(Stored items)
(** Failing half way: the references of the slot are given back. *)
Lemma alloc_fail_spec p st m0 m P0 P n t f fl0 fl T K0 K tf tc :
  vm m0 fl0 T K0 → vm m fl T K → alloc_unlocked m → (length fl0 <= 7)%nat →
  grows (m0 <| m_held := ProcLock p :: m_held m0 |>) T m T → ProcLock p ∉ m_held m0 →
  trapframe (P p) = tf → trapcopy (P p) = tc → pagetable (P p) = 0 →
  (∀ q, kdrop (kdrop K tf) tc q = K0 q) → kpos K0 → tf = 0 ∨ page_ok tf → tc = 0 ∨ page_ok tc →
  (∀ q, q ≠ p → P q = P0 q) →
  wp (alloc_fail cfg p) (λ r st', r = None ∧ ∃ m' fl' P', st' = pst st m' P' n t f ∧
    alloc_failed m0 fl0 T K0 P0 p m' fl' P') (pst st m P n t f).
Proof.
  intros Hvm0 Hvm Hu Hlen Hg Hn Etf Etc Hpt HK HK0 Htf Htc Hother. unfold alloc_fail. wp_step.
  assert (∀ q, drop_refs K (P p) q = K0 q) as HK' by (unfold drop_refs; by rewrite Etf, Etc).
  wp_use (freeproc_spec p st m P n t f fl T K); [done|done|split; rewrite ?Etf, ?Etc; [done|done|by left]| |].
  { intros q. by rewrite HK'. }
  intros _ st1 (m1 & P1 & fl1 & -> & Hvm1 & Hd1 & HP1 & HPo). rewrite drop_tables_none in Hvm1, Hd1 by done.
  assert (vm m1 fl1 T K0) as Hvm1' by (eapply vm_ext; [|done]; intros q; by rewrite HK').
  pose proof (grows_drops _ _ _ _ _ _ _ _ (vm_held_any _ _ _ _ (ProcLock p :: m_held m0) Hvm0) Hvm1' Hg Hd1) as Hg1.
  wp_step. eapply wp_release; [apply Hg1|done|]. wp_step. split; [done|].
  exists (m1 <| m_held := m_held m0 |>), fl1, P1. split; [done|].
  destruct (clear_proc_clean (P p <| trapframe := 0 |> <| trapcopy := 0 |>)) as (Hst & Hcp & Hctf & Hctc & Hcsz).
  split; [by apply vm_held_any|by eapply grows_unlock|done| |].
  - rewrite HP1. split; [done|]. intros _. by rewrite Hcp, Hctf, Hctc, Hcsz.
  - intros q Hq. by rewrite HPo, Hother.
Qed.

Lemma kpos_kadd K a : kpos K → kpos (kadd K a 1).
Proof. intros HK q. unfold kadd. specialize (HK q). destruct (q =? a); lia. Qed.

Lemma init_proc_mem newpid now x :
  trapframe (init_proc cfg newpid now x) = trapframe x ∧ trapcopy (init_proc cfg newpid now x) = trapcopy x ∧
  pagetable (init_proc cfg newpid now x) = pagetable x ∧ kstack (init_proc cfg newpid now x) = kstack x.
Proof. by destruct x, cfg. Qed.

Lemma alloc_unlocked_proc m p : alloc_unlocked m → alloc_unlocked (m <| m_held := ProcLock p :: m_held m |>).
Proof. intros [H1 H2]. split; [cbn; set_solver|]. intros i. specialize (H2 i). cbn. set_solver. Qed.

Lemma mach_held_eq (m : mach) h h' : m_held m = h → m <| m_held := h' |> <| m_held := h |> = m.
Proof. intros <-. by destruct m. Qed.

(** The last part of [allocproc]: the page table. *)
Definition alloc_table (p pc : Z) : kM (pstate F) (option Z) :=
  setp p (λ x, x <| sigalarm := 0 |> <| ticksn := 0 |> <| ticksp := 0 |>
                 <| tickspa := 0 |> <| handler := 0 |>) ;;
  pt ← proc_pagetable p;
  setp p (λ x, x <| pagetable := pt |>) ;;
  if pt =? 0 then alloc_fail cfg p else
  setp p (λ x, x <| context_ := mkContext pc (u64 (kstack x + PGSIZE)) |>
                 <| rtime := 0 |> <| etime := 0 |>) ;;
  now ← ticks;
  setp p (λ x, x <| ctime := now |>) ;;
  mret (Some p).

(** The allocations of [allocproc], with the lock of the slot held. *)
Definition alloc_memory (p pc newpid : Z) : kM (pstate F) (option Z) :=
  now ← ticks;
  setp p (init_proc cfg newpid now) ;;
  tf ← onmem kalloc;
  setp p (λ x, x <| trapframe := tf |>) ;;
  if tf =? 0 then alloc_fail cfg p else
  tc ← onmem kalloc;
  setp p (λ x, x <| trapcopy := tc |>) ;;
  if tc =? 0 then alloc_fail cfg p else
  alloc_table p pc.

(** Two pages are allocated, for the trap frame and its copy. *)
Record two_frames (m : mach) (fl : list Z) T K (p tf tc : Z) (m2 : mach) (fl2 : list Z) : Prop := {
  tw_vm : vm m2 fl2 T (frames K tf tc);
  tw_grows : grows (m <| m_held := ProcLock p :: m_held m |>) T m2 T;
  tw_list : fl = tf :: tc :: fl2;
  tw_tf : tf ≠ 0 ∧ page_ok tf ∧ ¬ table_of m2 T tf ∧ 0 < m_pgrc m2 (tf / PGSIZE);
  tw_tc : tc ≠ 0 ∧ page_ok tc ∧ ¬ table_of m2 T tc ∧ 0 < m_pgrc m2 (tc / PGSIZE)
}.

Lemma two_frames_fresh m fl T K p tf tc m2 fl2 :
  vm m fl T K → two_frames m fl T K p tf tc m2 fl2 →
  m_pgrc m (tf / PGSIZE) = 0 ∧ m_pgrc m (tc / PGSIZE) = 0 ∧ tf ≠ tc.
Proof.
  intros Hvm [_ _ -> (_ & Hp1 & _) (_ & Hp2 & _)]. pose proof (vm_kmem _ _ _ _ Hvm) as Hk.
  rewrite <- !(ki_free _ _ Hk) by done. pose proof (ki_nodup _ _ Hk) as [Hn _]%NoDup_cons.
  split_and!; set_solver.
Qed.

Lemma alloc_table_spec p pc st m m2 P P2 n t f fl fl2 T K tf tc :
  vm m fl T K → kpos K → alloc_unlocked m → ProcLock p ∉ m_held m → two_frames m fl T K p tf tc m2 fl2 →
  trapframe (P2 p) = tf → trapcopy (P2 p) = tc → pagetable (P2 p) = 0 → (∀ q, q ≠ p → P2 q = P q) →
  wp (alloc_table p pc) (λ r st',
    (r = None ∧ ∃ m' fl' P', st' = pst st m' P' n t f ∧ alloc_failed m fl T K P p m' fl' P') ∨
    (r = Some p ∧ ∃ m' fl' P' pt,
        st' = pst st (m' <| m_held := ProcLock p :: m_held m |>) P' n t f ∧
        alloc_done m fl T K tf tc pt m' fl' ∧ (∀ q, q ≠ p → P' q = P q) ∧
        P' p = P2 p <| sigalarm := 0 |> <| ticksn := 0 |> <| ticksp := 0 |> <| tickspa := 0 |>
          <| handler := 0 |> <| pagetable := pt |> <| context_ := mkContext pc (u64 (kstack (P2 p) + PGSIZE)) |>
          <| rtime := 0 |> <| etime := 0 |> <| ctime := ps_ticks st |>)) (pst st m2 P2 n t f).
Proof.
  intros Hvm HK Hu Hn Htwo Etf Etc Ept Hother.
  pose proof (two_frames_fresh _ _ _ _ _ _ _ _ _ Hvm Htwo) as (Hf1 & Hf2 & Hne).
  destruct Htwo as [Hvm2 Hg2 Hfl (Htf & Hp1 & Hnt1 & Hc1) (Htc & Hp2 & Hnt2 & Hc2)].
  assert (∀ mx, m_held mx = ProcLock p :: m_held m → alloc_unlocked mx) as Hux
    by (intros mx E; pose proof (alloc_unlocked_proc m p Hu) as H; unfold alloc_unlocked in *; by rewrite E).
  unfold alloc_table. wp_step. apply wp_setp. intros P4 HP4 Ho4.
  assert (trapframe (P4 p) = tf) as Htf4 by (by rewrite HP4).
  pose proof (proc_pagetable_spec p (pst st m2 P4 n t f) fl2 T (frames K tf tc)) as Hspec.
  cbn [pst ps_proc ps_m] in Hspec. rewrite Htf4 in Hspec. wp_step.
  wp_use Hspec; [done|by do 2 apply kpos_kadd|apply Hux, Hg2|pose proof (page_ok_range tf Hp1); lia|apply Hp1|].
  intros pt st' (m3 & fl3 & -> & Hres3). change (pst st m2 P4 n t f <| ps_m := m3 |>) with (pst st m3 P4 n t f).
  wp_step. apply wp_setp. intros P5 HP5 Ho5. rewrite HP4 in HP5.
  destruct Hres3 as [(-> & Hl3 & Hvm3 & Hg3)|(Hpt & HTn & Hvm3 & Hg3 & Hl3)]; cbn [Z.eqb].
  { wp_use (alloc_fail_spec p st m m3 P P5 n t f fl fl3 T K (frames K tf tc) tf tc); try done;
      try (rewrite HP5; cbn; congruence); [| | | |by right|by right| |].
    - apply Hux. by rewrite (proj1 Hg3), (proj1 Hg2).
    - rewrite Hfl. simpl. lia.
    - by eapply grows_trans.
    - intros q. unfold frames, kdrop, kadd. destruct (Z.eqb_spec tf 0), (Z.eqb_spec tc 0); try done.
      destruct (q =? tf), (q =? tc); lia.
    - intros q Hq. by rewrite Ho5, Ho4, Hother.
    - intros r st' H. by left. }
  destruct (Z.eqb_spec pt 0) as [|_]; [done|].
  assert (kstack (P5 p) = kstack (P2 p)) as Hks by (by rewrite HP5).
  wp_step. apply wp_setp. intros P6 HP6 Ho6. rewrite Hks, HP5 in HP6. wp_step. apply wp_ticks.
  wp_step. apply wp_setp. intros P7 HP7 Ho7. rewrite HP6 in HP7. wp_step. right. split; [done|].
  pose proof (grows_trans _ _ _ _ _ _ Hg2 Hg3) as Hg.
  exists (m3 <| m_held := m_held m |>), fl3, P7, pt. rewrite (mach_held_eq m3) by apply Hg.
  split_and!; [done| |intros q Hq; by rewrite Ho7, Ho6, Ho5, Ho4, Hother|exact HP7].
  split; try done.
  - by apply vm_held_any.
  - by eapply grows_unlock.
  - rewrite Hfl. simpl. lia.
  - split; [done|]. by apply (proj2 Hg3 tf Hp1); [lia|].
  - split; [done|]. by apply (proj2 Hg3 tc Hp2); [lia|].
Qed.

_EXERCISE_
Repeat only what lies between the first line of the data and the line containing "grows (m0 <|", both of those lines included, exactly as it stands.

_TASK OUTPUT_
(** Failing half way: the references of the slot are given back. *)
Lemma alloc_fail_spec p st m0 m P0 P n t f fl0 fl T K0 K tf tc :
  vm m0 fl0 T K0 → vm m fl T K → alloc_unlocked m → (length fl0 <= 7)%nat →
  grows (m0 <| m_held := ProcLock p :: m_held m0 |>) T m T → ProcLock p ∉ m_held m0 →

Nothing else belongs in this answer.